[Dataset entries]

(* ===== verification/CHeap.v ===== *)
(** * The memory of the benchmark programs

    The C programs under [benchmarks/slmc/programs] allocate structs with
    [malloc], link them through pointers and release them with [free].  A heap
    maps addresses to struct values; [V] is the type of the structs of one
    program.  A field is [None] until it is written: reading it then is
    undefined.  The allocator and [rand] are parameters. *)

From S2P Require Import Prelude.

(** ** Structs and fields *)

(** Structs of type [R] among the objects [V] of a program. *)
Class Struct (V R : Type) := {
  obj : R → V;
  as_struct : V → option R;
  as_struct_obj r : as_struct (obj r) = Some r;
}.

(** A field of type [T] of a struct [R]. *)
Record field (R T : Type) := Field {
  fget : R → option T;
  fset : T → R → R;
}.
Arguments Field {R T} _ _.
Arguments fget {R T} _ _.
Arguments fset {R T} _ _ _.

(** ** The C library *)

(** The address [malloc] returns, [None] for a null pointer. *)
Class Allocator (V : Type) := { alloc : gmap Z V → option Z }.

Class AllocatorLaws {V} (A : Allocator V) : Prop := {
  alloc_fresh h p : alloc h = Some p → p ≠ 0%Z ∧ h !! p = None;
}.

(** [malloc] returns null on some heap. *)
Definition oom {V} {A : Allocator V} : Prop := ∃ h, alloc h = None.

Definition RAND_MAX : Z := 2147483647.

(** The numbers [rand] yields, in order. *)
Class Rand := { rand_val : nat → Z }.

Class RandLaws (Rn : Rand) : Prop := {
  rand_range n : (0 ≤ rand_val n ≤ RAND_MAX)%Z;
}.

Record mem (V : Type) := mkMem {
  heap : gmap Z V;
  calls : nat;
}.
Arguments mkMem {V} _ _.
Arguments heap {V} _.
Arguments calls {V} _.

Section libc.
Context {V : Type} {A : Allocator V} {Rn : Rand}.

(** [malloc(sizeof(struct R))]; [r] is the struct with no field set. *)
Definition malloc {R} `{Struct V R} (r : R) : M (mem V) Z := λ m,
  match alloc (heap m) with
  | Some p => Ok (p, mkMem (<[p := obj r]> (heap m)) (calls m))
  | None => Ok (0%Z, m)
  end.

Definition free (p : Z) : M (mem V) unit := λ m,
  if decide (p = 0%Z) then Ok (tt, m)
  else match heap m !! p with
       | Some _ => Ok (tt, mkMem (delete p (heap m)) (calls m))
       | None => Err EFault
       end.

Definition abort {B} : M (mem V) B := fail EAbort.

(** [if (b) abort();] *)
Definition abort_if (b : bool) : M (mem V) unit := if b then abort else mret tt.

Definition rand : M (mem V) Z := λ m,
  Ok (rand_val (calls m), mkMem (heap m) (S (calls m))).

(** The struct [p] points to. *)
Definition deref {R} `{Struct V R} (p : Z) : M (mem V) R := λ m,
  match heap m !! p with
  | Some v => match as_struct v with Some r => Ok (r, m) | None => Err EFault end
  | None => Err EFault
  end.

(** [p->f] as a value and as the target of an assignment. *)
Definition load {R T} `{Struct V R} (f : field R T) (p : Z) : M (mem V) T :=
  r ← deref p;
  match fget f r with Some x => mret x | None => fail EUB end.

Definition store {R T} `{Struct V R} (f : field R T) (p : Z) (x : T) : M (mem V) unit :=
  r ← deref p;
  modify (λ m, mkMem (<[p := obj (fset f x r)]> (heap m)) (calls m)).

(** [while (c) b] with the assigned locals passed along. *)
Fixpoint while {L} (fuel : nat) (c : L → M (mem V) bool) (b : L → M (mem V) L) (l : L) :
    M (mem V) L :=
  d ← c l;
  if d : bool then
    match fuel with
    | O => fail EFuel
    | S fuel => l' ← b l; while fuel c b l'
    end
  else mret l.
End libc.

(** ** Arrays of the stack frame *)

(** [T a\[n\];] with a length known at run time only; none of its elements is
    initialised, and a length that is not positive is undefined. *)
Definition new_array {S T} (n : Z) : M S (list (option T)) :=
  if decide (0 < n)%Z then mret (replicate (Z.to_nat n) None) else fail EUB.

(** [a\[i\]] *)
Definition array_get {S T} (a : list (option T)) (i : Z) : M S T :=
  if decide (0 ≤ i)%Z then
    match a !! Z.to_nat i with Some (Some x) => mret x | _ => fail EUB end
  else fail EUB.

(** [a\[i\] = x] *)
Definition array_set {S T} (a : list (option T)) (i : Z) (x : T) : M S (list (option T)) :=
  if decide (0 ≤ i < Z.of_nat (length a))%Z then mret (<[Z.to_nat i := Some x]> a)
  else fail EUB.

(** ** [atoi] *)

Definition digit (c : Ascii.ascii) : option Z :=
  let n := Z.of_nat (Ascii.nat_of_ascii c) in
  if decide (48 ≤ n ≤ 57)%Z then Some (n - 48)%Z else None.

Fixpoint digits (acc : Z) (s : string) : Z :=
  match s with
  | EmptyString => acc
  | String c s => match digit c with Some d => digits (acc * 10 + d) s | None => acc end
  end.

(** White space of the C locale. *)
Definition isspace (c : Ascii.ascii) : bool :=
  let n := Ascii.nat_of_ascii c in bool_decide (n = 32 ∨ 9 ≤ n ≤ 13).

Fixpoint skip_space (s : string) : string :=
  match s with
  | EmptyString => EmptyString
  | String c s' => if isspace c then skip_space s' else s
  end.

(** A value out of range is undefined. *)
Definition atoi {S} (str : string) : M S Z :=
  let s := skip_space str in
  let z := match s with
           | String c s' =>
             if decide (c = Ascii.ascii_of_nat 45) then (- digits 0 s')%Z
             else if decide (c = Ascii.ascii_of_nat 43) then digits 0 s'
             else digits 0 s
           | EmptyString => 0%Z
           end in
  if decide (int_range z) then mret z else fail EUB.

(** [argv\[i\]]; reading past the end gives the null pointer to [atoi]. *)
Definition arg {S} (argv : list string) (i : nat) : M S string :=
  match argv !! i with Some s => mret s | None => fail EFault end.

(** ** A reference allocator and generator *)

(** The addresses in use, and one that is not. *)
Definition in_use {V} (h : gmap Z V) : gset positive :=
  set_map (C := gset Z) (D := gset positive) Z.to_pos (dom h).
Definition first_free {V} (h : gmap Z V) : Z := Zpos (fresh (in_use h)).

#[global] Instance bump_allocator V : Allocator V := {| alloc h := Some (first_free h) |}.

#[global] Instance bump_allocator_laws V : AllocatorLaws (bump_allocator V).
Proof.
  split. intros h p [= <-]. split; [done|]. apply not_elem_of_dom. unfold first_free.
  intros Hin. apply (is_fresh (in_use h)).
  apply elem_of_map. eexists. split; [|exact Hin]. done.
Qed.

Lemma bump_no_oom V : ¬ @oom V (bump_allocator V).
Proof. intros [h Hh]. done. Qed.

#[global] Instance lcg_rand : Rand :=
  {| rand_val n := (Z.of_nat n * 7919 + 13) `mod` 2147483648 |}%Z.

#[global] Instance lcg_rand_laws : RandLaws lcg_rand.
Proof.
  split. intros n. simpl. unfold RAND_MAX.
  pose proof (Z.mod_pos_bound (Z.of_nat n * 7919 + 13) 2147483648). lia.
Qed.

...

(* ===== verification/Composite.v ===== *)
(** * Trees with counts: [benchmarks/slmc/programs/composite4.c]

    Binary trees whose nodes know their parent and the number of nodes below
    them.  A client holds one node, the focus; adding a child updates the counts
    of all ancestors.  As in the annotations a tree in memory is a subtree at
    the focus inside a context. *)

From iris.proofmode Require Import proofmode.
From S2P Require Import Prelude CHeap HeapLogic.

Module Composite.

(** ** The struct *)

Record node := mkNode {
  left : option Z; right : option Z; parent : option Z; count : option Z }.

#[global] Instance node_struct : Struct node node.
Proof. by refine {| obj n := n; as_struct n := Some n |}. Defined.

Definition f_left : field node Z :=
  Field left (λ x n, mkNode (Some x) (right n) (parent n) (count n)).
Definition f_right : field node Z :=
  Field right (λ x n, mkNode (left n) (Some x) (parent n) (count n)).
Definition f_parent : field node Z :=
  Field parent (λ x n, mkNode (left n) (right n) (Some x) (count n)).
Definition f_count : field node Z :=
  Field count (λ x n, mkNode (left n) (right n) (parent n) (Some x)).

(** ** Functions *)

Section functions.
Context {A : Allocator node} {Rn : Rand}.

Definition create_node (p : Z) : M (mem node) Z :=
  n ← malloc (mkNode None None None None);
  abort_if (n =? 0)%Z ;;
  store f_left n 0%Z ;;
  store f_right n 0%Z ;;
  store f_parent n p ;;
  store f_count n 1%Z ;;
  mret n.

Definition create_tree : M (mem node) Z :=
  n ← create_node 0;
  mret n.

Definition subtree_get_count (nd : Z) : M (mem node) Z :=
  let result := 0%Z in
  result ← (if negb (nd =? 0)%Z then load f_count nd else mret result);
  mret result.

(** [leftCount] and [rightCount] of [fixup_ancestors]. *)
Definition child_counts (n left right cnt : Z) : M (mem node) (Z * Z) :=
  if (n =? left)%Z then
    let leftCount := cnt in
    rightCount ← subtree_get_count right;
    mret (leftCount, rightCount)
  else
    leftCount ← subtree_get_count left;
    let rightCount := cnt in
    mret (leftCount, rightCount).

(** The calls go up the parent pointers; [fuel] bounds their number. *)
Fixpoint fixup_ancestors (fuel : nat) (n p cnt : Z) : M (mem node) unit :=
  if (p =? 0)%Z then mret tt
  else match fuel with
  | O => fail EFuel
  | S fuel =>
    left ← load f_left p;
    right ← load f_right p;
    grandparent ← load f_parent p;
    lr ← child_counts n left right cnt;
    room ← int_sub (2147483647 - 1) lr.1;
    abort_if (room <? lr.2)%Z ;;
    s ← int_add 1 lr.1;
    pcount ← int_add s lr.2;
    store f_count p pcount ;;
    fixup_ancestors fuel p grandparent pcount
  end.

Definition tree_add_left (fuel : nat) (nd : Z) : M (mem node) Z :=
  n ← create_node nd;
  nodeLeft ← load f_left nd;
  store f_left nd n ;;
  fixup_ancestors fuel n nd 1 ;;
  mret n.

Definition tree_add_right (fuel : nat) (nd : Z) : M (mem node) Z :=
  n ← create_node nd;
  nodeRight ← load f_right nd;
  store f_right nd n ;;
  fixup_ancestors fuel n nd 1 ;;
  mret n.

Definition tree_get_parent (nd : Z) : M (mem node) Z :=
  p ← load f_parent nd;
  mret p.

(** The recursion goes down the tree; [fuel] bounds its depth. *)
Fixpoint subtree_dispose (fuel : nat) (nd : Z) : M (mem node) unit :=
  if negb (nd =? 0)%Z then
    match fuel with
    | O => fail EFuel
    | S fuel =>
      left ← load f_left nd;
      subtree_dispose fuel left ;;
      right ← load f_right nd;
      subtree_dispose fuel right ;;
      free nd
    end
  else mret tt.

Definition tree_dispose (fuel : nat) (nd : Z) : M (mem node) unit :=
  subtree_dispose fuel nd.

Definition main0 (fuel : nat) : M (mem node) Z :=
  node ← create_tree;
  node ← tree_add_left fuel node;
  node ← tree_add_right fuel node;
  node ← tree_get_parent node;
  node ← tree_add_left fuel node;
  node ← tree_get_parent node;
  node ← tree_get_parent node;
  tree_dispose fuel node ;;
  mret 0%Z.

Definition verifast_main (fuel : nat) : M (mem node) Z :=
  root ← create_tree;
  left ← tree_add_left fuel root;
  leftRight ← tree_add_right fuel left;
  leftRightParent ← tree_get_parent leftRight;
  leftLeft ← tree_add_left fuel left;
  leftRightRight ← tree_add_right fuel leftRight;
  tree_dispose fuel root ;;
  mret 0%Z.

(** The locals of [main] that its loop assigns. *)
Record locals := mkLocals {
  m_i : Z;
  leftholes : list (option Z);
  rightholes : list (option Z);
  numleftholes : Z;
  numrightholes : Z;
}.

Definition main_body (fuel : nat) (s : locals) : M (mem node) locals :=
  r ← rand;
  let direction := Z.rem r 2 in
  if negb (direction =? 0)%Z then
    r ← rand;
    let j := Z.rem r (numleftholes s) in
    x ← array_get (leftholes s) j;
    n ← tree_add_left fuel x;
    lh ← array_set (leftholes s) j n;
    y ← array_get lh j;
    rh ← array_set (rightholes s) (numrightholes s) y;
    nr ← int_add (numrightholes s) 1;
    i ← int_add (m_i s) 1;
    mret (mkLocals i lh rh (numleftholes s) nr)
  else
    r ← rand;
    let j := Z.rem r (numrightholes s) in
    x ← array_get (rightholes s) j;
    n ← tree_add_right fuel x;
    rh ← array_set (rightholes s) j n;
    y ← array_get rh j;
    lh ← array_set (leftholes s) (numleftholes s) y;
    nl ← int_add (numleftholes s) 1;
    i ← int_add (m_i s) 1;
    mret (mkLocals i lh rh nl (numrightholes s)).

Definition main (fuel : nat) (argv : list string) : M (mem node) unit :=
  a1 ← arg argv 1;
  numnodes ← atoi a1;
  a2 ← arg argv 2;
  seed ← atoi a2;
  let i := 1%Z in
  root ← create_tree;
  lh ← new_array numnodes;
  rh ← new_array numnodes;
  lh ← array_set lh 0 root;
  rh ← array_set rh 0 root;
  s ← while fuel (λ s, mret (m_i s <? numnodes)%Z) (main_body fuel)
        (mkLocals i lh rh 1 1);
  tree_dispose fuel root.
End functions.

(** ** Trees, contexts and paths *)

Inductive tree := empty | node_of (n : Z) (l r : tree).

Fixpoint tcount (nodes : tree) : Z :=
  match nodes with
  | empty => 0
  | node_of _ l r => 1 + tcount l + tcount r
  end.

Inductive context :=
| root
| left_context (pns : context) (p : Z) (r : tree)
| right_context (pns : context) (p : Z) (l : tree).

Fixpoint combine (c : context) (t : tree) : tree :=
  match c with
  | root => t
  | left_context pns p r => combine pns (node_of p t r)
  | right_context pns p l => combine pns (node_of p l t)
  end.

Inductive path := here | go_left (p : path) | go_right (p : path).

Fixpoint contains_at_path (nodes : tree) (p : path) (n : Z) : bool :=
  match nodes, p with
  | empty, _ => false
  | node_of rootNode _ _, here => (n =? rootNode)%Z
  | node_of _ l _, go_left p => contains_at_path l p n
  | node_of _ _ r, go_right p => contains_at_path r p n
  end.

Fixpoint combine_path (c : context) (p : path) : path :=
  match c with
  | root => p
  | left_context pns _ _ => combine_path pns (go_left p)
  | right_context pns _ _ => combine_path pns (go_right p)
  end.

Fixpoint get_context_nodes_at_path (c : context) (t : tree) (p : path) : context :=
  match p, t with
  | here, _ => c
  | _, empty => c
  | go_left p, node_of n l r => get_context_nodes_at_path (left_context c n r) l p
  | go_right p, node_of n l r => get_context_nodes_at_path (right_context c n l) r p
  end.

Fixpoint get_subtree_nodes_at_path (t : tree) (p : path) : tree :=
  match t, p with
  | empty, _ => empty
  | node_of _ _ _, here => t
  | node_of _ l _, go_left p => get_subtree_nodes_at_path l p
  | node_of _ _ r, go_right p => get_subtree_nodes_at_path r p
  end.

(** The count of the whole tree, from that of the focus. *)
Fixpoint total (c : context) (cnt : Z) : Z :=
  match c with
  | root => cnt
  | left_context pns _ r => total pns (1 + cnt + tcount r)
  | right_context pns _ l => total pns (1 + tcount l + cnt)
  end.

**Task item**
Look through the data above for lines holding the word "atoi". State how many there are and nothing else.

**Answer for the task**
5